INPUT START
(* ===== verification/EndToEnd.v ===== *)
(** * A table, written and read back

    The whole way: a new writer of flat columns writes batches and finishes; the
    reader opens the file and gives the batches back. *)

From S2P Require Import Prelude Arrow EncUnit Common Footer Options Chunks Encoders.
From S2P Require Import Writer Selection Reader Wire FileRoundtrip WriterSpec Dict SharedDict Buffers.
From S2P Require Import PhysEnc PhysEncFacts LogicalEnc LogicalEncFacts Table.
From S2P Require Import Decoders DictCache LogicalDec OpenFile ReadFile DecoderFacts.

(** ** Reading the columns of a row group *)

Section ReadColumns.
Context {R RT : Type} `{Reader R} `{Flatbuffers} `{DecoderLibs RT} `{Codecs} `{Checksum}.
Context (pushdown : bool) (r : R) (metas : list fb.ColumnMetadata).
Context (ctx : option (WASMReadingContext R RT)) (cache : SharedDictionaryCache)
  (ck : option ChecksumType) (sel : Selection).

(** What is asked of a decoder: everything, or the first of the selected rows. *)
Definition prim_decode_selected (p : PrimitiveColDecoder (R:=R) (RT:=RT)) :=
  match sel with
  | RowIndexes row_indexes => let! row := index row_indexes 0 in prim_decode_row_at pushdown p row 1
  | All => prim_decode_batch pushdown p
  end.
INPUT END
WHAT YOU NEED TO DO: From the start of the data to the line that holds "Context (pushdown : bool)", retype each line exactly, with both ends included.

RESPONSE TO THE EXERCISE:
(* ===== verification/EndToEnd.v ===== *)
(** * A table, written and read back

    The whole way: a new writer of flat columns writes batches and finishes; the
    reader opens the file and gives the batches back. *)

From S2P Require Import Prelude Arrow EncUnit Common Footer Options Chunks Encoders.
From S2P Require Import Writer Selection Reader Wire FileRoundtrip WriterSpec Dict SharedDict Buffers.
From S2P Require Import PhysEnc PhysEncFacts LogicalEnc LogicalEncFacts Table.
From S2P Require Import Decoders DictCache LogicalDec OpenFile ReadFile DecoderFacts.

(** ** Reading the columns of a row group *)

Section ReadColumns.
Context {R RT : Type} `{Reader R} `{Flatbuffers} `{DecoderLibs RT} `{Codecs} `{Checksum}.
Context (pushdown : bool) (r : R) (metas : list fb.ColumnMetadata).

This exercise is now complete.